Exercise brief | Going through the data below, find how many lines include the word "true", and reply with that number alone.

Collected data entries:

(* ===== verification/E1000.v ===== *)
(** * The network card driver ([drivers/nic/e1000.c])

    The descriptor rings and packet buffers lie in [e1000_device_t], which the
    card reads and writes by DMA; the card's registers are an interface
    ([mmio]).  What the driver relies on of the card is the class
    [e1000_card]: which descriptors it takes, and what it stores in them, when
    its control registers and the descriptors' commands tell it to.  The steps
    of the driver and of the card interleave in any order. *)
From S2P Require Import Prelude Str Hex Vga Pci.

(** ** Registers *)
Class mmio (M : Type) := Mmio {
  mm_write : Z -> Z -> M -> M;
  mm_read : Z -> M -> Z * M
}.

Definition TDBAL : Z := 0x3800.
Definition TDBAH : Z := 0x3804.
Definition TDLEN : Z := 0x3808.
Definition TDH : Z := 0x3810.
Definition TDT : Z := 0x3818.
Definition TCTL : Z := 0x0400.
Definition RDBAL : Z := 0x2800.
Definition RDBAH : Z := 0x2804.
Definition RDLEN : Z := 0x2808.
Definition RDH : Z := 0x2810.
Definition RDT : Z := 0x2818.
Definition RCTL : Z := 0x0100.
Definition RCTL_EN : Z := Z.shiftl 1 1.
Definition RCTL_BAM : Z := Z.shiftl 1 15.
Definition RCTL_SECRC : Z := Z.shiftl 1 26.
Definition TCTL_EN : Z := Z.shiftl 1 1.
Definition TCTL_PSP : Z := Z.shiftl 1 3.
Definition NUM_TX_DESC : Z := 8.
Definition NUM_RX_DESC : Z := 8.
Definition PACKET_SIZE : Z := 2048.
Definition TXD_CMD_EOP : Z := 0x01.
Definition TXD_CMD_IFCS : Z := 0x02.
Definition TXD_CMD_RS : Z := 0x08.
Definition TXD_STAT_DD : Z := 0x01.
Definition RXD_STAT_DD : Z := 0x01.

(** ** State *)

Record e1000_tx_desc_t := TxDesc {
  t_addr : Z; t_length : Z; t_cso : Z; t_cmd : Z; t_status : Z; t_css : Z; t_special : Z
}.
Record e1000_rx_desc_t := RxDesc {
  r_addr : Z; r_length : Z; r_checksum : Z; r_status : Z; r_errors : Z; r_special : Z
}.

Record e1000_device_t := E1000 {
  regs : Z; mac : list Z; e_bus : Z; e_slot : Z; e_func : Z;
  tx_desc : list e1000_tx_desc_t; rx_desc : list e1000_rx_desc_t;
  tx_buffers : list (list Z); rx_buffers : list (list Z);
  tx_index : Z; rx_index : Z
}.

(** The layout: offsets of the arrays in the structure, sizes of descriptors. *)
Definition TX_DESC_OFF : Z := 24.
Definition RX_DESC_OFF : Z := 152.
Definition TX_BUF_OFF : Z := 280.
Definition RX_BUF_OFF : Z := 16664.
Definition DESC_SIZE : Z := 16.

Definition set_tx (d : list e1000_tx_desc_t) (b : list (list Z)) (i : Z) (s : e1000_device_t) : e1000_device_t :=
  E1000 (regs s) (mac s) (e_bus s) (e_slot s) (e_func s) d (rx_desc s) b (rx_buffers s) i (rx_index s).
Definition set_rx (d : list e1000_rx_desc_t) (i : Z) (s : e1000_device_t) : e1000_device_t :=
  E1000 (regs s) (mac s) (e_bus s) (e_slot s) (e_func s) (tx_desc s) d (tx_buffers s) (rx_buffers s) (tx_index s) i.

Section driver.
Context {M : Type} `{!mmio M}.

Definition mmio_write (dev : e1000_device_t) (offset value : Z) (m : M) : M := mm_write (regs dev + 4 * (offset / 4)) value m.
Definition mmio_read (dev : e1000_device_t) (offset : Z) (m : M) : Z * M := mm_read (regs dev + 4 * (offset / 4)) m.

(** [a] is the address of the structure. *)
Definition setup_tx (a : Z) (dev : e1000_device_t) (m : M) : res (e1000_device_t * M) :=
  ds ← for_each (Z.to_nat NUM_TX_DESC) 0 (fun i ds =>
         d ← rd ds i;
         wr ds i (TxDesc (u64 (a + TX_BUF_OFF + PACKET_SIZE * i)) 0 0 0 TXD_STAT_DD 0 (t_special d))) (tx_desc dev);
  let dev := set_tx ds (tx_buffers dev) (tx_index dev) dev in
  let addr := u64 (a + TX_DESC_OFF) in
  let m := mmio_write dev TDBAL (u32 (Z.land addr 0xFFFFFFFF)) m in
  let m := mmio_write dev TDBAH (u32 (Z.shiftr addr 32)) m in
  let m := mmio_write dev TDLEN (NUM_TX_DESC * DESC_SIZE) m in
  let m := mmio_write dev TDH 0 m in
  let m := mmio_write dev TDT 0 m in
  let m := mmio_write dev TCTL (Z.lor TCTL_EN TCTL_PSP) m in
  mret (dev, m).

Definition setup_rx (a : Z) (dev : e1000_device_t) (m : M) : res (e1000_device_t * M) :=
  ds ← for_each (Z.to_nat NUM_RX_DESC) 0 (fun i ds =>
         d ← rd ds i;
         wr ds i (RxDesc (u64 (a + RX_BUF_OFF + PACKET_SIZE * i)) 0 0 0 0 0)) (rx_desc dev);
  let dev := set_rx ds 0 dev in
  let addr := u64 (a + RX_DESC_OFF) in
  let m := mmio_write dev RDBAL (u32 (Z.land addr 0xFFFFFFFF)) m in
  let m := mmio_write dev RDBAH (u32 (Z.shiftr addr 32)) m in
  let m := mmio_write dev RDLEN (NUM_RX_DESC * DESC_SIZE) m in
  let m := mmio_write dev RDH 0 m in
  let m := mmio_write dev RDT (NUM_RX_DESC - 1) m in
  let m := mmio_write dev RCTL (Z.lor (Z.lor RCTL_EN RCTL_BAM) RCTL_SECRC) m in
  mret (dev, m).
==
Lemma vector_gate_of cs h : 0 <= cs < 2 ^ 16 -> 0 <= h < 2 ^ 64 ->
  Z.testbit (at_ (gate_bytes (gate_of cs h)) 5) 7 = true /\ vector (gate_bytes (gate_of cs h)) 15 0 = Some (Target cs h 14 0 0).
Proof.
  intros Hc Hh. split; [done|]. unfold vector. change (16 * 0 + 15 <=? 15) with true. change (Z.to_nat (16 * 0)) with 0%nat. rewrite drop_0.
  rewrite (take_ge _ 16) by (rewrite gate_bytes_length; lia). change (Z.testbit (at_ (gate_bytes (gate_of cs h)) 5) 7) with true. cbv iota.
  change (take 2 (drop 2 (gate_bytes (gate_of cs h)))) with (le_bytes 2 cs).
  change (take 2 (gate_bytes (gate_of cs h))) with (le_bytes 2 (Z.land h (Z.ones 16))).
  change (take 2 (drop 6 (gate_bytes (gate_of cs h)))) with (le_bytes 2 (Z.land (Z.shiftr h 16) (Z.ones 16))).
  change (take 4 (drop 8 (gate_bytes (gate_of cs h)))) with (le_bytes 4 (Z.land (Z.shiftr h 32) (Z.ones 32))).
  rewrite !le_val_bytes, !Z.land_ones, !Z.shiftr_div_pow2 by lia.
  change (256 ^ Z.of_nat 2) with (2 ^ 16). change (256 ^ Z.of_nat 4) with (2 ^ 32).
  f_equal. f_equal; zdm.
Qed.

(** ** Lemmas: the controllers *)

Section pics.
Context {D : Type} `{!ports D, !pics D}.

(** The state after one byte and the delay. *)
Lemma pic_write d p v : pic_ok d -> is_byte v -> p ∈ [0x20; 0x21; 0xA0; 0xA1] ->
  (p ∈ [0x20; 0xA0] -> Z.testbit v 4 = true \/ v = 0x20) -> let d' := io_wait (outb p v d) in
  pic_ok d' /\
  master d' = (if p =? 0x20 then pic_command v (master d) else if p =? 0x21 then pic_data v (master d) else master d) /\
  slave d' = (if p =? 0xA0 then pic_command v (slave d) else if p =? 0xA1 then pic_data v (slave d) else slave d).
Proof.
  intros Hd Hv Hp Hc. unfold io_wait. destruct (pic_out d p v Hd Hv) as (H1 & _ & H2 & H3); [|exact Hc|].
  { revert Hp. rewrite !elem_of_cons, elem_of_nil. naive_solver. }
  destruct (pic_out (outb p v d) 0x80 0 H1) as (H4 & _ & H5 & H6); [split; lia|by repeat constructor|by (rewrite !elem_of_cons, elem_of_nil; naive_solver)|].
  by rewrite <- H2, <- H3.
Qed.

Result below | 4